Question: What is a -mixed- nerve? How should I report nerve conduction studies for a mixed nerve?
Arkansas Subscriber
Answer: When you see the term -mixed nerve,- you should note that most of the peripheral nerves in your body are mixed nerves in that they contain both motor and sensory nerve fibers. You have few purely sensory or motor nerves.
This may seem to cloud the possibility of tracking down which nerves are -mixed- for the purposes of coding, but with the addition of Appendix J in CPT 2006, making this determination became much easier.

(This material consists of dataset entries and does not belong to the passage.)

(** * AI-Research-Analyst: the request assembler and the response extractor

    A shallow embedding of [src/services/geminiService.ts], [src/utils.ts],
    [src/types.ts] and of the handlers of
    [src/components/ResearchInterface.tsx] ([handleSubmit],
    [handleFileUpload], [removeAttachment], the event handlers of the form),
    its "Web Sources" fallback list and [renderFormattedText].

    JavaScript strings are sequences of UTF-16 code units; they are modelled
    as lists of [N].  The built-ins the source relies on ([String.prototype.trim],
    [String.prototype.replace] with a string pattern, [String.prototype.match]
    with the regular expression of the source, [JSON.parse], [Array.isArray])
    are written out as executable functions. *)

From Stdlib Require Import String Ascii List NArith Bool Arith Lia.
Import ListNotations.

(* ================================================================= *)
(** ** JavaScript strings *)

Module JS.

Definition code_unit := N.
Definition jsstring := list code_unit.

Definition ch (a : ascii) : code_unit := N_of_ascii a.
Arguments ch _%_char : simpl never.

(** An ASCII literal as a JavaScript string. *)
Definition js (s : string) : jsstring := map N_of_ascii (list_ascii_of_string s).
Arguments js _%_string : simpl never.

(** A literal in which every apostrophe stands for a double quote (code unit
    34): for texts that hold double quotes and no apostrophe. *)
Definition jsq (s : string) : jsstring :=
  map (fun c => if N.eqb c 39 then 34%N else c) (js s).
Arguments jsq _%_string : simpl never.

Definition LF : code_unit := 10%N.
Definition DQUOTE : code_unit := 34%N.

Fixpoint eqb (a b : jsstring) : bool :=
  match a, b with
  | [], [] => true
  | x :: a', y :: b' => N.eqb x y && eqb a' b'
  | _, _ => false
  end.

(** WhiteSpace and LineTerminator of ECMA-262: the set [\s] of a regular
    expression matches and that [trim] strips. *)
Definition is_space (c : code_unit) : bool :=
  (N.eqb c 9 || N.eqb c 10 || N.eqb c 11 || N.eqb c 12 || N.eqb c 13
   || N.eqb c 32 || N.eqb c 160 || N.eqb c 5760
   || (N.leb 8192 c && N.leb c 8202)
   || N.eqb c 8232 || N.eqb c 8233 || N.eqb c 8239 || N.eqb c 8287
   || N.eqb c 12288 || N.eqb c 65279)%bool.

Fixpoint trimStart (s : jsstring) : jsstring :=
  match s with
  | c :: s' => if is_space c then trimStart s' else s
  | [] => []
  end.

Definition trimEnd (s : jsstring) : jsstring := rev (trimStart (rev s)).

(** [s.trim()] *)
Definition trim (s : jsstring) : jsstring := trimEnd (trimStart s).

(** [s.startsWith(p)] *)
Fixpoint startsWith (p s : jsstring) : bool :=
  match p, s with
  | [], _ => true
  | x :: p', y :: s' => N.eqb x y && startsWith p' s'
  | _ :: _, [] => false
  end.

(** [s.indexOf(p)], [None] for -1. *)
Fixpoint indexOf (p s : jsstring) : option nat :=
  if startsWith p s then Some 0
  else match s with
       | [] => None
       | _ :: s' => option_map S (indexOf p s')
       end.

(** [s.replace(p, r)] for a string pattern [p]: the first occurrence of [p]
    is replaced.  The replacement [r] is taken literally; the source only
    passes the empty string, which holds no [$] pattern. *)
Definition replace (p r s : jsstring) : jsstring :=
  match indexOf p s with
  | None => s
  | Some i => firstn i s ++ r ++ skipn (i + length p) s
  end.

(** [s.split(sep)] for a one-unit separator. *)
Fixpoint split_aux (sep : code_unit) (s cur : jsstring) : list jsstring :=
  match s with
  | [] => [rev cur]
  | c :: s' => if N.eqb c sep then rev cur :: split_aux sep s' []
               else split_aux sep s' (c :: cur)
  end.

Definition split (sep : code_unit) (s : jsstring) : list jsstring :=
  split_aux sep s [].

(** [a.filter((x, i) => f(x, i))], the index counted from [i]. *)
Fixpoint filter_from {A : Type} (f : A -> nat -> bool) (i : nat) (a : list A)
    : list A :=
  match a with
  | [] => []
  | x :: a' =>
      if f x i then x :: filter_from f (S i) a' else filter_from f (S i) a'
  end.

End JS.
Import JS.

(* ================================================================= *)
(** ** Regular expressions

    A backtracking matcher, in continuation-passing style, for the constructs
    the regular expression of the source is made of: literal text, a greedy
    or lazy star over a character class, one capturing group, sequence. *)

Module RegExp.

Inductive regex : Type :=
| Lit (p : jsstring)
| StarGreedy (cls : code_unit -> bool)
| StarLazy (cls : code_unit -> bool)
| Group (r : regex)
| Seq (r1 r2 : regex).

(** What a continuation receives: the text still to read and the capture of
    group 1 so far. *)
Definition Cont (R : Type) := jsstring -> option jsstring -> option R.

(** [cls*] then [k]: the longest run first, then shorter ones. *)
Fixpoint star_greedy {R} (cls : code_unit -> bool) (k : jsstring -> option R)
    (s : jsstring) : option R :=
  match s with
  | c :: s' =>
      if cls c then
        match star_greedy cls k s' with
        | Some r => Some r
        | None => k s
        end
      else k s
  | [] => k []
  end.

(** [cls*?] then [k]: the shortest run first, then longer ones. *)
Fixpoint star_lazy {R} (cls : code_unit -> bool) (k : jsstring -> option R)
    (s : jsstring) : option R :=
  match k s with
  | Some r => Some r
  | None =>
      match s with
      | c :: s' => if cls c then star_lazy cls k s' else None
      | [] => None
      end
  end.

Fixpoint run {R} (r : regex) (k : Cont R) (s : jsstring) (cap : option jsstring)
    : option R :=
  match r with
  | Lit p => if startsWith p s then k (skipn (length p) s) cap else None
  | StarGreedy cls => star_greedy cls (fun s' => k s' cap) s
  | StarLazy cls => star_lazy cls (fun s' => k s' cap) s
  | Group r' =>
      run r' (fun s' _ => k s' (Some (firstn (length s - length s') s))) s cap
  | Seq r1 r2 => run r1 (fun s' cap' => run r2 k s' cap') s cap
  end.

(** The result array of [String.prototype.match] without the [g] flag:
    [index], [match[0]] and [match[1]] ([None] for [undefined]). *)
Record MatchResult : Type := mkMatch {
  index : nat;
  m0 : jsstring;
  m1 : option jsstring
}.

(** A match of [r] starting at the head of [s]: what is left, and group 1. *)
Definition match_here (r : regex) (s : jsstring)
    : option (jsstring * option jsstring) :=
  run r (fun s' cap => Some (s', cap)) s None.

(** The start positions are tried from left to right, the end of the text
    included. *)
Fixpoint exec_from (r : regex) (i : nat) (s : jsstring) : option MatchResult :=
  match match_here r s with
  | Some (s', cap) => Some (mkMatch i (firstn (length s - length s') s) cap)
  | None =>
      match s with
      | [] => None
      | _ :: t => exec_from r (S i) t
      end
  end.

(** [s.match(r)] *)
Definition String_match (s : jsstring) (r : regex) : option MatchResult :=
  exec_from r 0 s.

Definition any (_ : code_unit) : bool := true.

(** [.] : any unit but a line terminator. *)
Definition dot (c : code_unit) : bool :=
  negb (N.eqb c 10 || N.eqb c 13 || N.eqb c 8232 || N.eqb c 8233)%bool.

(** [s.replace(r, ...)] for a regular expression with the [g] flag: the
    matches are replaced from left to right, each by [repl] of the match;
    after an empty match the search moves on by one unit.  [fuel] bounds the
    number of matches. *)
Fixpoint replace_all_fuel (fuel : nat) (r : regex)
    (repl : MatchResult -> jsstring) (s : jsstring) : jsstring :=
  match fuel with
  | O => s
  | S f =>
      match exec_from r 0 s with
      | None => s
      | Some m =>
          let before := firstn (index m) s in
          let after := skipn (index m + length (m0 m)) s in
          match m0 m with
          | [] =>
              match after with
              | [] => before ++ repl m
              | c :: t => before ++ repl m ++ c :: replace_all_fuel f r repl t
              end
          | _ :: _ => before ++ repl m ++ replace_all_fuel f r repl after
          end
      end
  end.

Definition replace_all (r : regex) (repl : MatchResult -> jsstring)
    (s : jsstring) : jsstring :=
  replace_all_fuel (S (length s)) r repl s.

End RegExp.
Import RegExp.

(* ================================================================= *)
(** ** JSON.parse *)

Module JSON.

(** The values [JSON.parse] builds.  A number keeps the text of its token:
    the double it denotes is not computed.  An object keeps its members in
    the order of the text. *)
#[warnings="-register-all"]
Inductive JSValue : Type :=
| JNull
| JBool (b : bool)
| JNumber (lexeme : jsstring)
| JString (s : jsstring)
| JArray (items : list JSValue)
| JObject (members : list (jsstring * JSValue)).

(** [Array.isArray] *)
Definition Array_isArray (v : JSValue) : bool :=
  match v with JArray _ => true | _ => false end.

Inductive result (A : Type) : Type :=
| POk (v : A) (rest : jsstring)
| PSyntaxError
| PFuel.
Arguments POk {A} v rest.
Arguments PSyntaxError {A}.
Arguments PFuel {A}.

(** JSON white space: tab, line feed, carriage return, space. *)
Definition is_json_ws (c : code_unit) : bool :=
  (N.eqb c 9 || N.eqb c 10 || N.eqb c 13 || N.eqb c 32)%bool.

Fixpoint skip_ws (s : jsstring) : jsstring :=
  match s with
  | c :: s' => if is_json_ws c then skip_ws s' else s
  | [] => []
  end.

Definition is_digit (c : code_unit) : bool := (N.leb 48 c && N.leb c 57)%bool.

The Electrodiagnostic Medicine Listing of Sensory, Motor, and Mixed Nerves not only spells out which nerves constitute separately identifiable sites for nerve conduction but also divides them into motor or sensory/mixed categories.
For nerves identified as sensory or mixed, the appendix points you to 95904 (Nerve conduction, amplitude and latency/velocity study, each nerve; sensory).
Know the difference: For the purposes of coding, 95904 describes both sensory and mixed nerve studies, but that doesn't mean these two studies are the same thing. In both cases, the neurologist stimulates a nerve at one site and records over the same nerve at another site. If both the stimulation and recording sites have sensory and motor fibers, it is a mixed nerve study. If either the stimulation or the recording site have purely sensory fibers, it a sensory NCS.